Copy every line from the one containing "destruct (Forall2_lookup_l _" through the last line of the records below, both included, and nothing else.

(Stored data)
● ● ●
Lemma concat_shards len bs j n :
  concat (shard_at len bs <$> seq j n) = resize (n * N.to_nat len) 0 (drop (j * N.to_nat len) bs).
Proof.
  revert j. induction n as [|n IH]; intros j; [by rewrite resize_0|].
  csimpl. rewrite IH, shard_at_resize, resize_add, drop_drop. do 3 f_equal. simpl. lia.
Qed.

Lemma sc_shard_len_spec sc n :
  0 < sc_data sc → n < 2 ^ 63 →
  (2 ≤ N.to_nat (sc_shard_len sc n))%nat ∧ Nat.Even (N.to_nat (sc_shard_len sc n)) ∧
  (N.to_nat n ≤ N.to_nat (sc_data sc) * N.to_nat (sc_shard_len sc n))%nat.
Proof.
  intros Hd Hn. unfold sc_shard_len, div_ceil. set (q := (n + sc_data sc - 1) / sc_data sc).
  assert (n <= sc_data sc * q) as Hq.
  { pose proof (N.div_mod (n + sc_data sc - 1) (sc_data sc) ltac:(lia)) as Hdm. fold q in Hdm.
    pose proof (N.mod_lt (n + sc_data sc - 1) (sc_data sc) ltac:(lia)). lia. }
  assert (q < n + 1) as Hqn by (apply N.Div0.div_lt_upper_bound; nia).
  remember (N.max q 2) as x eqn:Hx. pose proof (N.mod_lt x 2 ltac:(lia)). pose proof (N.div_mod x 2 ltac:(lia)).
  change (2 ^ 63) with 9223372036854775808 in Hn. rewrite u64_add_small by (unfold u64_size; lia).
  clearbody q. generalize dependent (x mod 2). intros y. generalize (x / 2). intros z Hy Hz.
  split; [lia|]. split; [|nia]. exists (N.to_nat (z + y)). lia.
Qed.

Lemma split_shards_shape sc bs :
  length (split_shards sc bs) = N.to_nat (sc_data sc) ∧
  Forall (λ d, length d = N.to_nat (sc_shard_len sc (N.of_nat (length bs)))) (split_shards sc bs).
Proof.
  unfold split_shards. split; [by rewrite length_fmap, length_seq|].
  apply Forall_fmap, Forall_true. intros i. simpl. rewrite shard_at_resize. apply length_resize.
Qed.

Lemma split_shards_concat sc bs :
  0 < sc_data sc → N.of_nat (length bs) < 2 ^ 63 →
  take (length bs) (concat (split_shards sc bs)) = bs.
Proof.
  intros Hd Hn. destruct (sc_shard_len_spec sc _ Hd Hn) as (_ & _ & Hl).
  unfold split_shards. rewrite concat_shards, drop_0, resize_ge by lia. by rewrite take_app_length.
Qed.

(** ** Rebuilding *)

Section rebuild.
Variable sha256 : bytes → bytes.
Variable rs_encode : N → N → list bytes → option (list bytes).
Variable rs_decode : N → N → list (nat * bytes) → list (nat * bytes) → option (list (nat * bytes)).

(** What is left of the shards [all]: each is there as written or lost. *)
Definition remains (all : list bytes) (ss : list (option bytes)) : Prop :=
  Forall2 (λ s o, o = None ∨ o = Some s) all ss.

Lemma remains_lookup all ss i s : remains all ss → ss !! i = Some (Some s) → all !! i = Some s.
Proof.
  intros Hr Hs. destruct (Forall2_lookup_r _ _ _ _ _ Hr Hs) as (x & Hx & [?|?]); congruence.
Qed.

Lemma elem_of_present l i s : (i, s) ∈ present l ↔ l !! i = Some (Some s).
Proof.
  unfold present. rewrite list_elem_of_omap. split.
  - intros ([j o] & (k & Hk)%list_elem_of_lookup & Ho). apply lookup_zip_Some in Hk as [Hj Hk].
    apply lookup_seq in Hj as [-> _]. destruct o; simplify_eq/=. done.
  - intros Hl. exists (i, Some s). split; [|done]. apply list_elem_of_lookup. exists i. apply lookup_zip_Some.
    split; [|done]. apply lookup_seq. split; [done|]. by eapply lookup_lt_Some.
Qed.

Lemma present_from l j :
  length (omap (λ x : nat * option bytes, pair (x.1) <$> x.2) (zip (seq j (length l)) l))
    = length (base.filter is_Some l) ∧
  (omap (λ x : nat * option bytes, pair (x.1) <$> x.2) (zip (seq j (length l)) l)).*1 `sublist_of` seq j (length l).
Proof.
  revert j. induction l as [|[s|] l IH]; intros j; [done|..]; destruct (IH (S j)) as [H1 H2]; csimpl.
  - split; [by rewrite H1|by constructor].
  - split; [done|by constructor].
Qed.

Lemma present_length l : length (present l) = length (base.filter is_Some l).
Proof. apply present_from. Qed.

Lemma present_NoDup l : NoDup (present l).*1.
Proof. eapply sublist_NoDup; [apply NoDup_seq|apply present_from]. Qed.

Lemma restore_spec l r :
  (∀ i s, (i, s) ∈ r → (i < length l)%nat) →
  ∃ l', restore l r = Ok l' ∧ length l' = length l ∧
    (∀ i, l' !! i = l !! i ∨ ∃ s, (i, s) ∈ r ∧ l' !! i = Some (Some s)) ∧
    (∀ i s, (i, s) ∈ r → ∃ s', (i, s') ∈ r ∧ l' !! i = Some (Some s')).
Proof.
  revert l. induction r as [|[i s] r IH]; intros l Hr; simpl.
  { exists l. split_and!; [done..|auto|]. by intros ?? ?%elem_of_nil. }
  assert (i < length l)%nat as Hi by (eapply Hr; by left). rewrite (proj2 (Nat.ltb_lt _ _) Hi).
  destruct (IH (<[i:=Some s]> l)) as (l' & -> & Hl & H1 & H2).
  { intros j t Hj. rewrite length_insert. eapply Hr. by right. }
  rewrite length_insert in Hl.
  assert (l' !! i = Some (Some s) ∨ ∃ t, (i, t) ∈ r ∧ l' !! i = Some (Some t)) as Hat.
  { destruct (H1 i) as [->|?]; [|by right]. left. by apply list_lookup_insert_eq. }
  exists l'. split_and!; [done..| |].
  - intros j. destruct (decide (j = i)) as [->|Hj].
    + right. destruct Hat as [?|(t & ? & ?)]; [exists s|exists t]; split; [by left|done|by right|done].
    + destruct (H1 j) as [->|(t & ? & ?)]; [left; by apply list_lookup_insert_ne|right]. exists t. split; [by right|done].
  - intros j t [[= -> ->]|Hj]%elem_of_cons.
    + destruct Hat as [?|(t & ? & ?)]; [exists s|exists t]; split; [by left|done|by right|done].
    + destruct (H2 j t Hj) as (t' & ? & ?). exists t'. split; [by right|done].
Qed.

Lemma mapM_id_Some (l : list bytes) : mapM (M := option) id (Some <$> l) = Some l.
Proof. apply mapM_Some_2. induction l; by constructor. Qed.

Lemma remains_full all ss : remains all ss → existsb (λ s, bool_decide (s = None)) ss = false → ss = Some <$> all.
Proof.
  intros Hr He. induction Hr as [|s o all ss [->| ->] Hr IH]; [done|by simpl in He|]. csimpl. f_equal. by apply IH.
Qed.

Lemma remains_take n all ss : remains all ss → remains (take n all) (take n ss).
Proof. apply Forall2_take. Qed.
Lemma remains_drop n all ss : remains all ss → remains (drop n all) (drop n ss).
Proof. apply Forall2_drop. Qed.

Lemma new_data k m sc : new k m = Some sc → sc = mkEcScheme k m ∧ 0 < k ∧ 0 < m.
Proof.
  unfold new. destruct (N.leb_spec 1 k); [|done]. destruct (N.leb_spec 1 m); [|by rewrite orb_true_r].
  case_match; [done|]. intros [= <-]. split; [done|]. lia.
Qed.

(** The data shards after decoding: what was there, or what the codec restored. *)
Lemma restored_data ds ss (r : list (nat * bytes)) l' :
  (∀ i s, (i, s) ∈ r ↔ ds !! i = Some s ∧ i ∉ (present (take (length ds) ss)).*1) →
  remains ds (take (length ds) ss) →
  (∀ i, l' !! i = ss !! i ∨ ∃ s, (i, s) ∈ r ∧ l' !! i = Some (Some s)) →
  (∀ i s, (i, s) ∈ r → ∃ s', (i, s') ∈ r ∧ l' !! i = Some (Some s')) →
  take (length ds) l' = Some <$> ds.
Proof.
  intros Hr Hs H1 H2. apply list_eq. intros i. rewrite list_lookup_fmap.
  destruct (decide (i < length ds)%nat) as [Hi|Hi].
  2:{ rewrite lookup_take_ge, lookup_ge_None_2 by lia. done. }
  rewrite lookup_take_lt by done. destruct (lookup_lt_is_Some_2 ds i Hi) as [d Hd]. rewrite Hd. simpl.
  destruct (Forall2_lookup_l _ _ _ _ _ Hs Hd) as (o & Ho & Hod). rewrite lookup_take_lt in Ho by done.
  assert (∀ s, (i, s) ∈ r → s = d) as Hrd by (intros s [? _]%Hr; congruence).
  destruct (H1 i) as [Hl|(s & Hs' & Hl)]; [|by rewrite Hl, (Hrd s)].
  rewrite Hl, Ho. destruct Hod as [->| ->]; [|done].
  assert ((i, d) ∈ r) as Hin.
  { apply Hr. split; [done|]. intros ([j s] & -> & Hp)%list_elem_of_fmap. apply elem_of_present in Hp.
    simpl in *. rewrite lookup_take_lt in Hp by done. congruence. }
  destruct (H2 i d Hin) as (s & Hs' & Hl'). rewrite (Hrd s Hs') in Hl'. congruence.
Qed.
● ● ●
TASK SOLUTION »
  destruct (Forall2_lookup_l _ _ _ _ _ Hs Hd) as (o & Ho & Hod). rewrite lookup_take_lt in Ho by done.
  assert (∀ s, (i, s) ∈ r → s = d) as Hrd by (intros s [? _]%Hr; congruence).
  destruct (H1 i) as [Hl|(s & Hs' & Hl)]; [|by rewrite Hl, (Hrd s)].
  rewrite Hl, Ho. destruct Hod as [->| ->]; [|done].
  assert ((i, d) ∈ r) as Hin.
  { apply Hr. split; [done|]. intros ([j s] & -> & Hp)%list_elem_of_fmap. apply elem_of_present in Hp.
    simpl in *. rewrite lookup_take_lt in Hp by done. congruence. }
  destruct (H2 i d Hin) as (s & Hs' & Hl'). rewrite (Hrd s Hs') in Hl'. congruence.
Qed.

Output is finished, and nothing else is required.